== What is required ==
Print out every line of the listing below without alteration.
+ + + + + + +
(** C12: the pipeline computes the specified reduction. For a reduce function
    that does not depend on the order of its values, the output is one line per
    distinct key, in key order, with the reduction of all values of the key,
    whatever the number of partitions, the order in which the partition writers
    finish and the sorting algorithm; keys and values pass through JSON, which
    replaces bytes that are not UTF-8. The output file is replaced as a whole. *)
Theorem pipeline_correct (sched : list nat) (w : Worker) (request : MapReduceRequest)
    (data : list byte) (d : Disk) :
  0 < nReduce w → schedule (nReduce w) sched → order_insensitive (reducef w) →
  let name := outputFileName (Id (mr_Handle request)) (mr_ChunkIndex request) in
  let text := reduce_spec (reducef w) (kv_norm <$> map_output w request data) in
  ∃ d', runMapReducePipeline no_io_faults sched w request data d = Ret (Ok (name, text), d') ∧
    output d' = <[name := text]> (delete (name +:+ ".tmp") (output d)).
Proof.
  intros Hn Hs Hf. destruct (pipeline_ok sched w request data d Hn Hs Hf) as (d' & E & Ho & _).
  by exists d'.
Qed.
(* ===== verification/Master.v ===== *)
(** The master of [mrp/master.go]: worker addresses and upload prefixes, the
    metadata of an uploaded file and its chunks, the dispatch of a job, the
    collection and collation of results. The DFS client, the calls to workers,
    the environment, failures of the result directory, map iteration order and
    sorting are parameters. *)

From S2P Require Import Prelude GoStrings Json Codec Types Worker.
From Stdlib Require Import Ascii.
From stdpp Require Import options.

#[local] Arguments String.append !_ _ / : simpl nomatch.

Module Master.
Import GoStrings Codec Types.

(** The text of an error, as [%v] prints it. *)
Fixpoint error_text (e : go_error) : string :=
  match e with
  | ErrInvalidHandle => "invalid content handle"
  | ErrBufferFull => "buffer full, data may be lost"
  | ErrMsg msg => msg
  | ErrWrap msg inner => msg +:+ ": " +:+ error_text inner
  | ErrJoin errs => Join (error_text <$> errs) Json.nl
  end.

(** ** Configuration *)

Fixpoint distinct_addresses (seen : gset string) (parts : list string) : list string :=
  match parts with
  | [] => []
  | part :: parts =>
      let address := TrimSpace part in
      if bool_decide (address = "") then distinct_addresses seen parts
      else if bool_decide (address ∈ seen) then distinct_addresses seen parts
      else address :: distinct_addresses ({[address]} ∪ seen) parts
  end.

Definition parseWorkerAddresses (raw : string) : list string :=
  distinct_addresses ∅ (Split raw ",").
+ + + + + + +
== Task solution ==
(** C12: the pipeline computes the specified reduction. For a reduce function
    that does not depend on the order of its values, the output is one line per
    distinct key, in key order, with the reduction of all values of the key,
    whatever the number of partitions, the order in which the partition writers
    finish and the sorting algorithm; keys and values pass through JSON, which
    replaces bytes that are not UTF-8. The output file is replaced as a whole. *)
Theorem pipeline_correct (sched : list nat) (w : Worker) (request : MapReduceRequest)
    (data : list byte) (d : Disk) :
  0 < nReduce w → schedule (nReduce w) sched → order_insensitive (reducef w) →
  let name := outputFileName (Id (mr_Handle request)) (mr_ChunkIndex request) in
  let text := reduce_spec (reducef w) (kv_norm <$> map_output w request data) in
  ∃ d', runMapReducePipeline no_io_faults sched w request data d = Ret (Ok (name, text), d') ∧
    output d' = <[name := text]> (delete (name +:+ ".tmp") (output d)).
Proof.
  intros Hn Hs Hf. destruct (pipeline_ok sched w request data d Hn Hs Hf) as (d' & E & Ho & _).
  by exists d'.
Qed.
(* ===== verification/Master.v ===== *)
(** The master of [mrp/master.go]: worker addresses and upload prefixes, the
    metadata of an uploaded file and its chunks, the dispatch of a job, the
    collection and collation of results. The DFS client, the calls to workers,
    the environment, failures of the result directory, map iteration order and
    sorting are parameters. *)

From S2P Require Import Prelude GoStrings Json Codec Types Worker.
From Stdlib Require Import Ascii.
From stdpp Require Import options.

#[local] Arguments String.append !_ _ / : simpl nomatch.

Module Master.
Import GoStrings Codec Types.

(** The text of an error, as [%v] prints it. *)
Fixpoint error_text (e : go_error) : string :=
  match e with
  | ErrInvalidHandle => "invalid content handle"
  | ErrBufferFull => "buffer full, data may be lost"
  | ErrMsg msg => msg
  | ErrWrap msg inner => msg +:+ ": " +:+ error_text inner
  | ErrJoin errs => Join (error_text <$> errs) Json.nl
  end.

(** ** Configuration *)

Fixpoint distinct_addresses (seen : gset string) (parts : list string) : list string :=
  match parts with
  | [] => []
  | part :: parts =>
      let address := TrimSpace part in
      if bool_decide (address = "") then distinct_addresses seen parts
      else if bool_decide (address ∈ seen) then distinct_addresses seen parts
      else address :: distinct_addresses ({[address]} ∪ seen) parts
  end.

Definition parseWorkerAddresses (raw : string) : list string :=
  distinct_addresses ∅ (Split raw ",").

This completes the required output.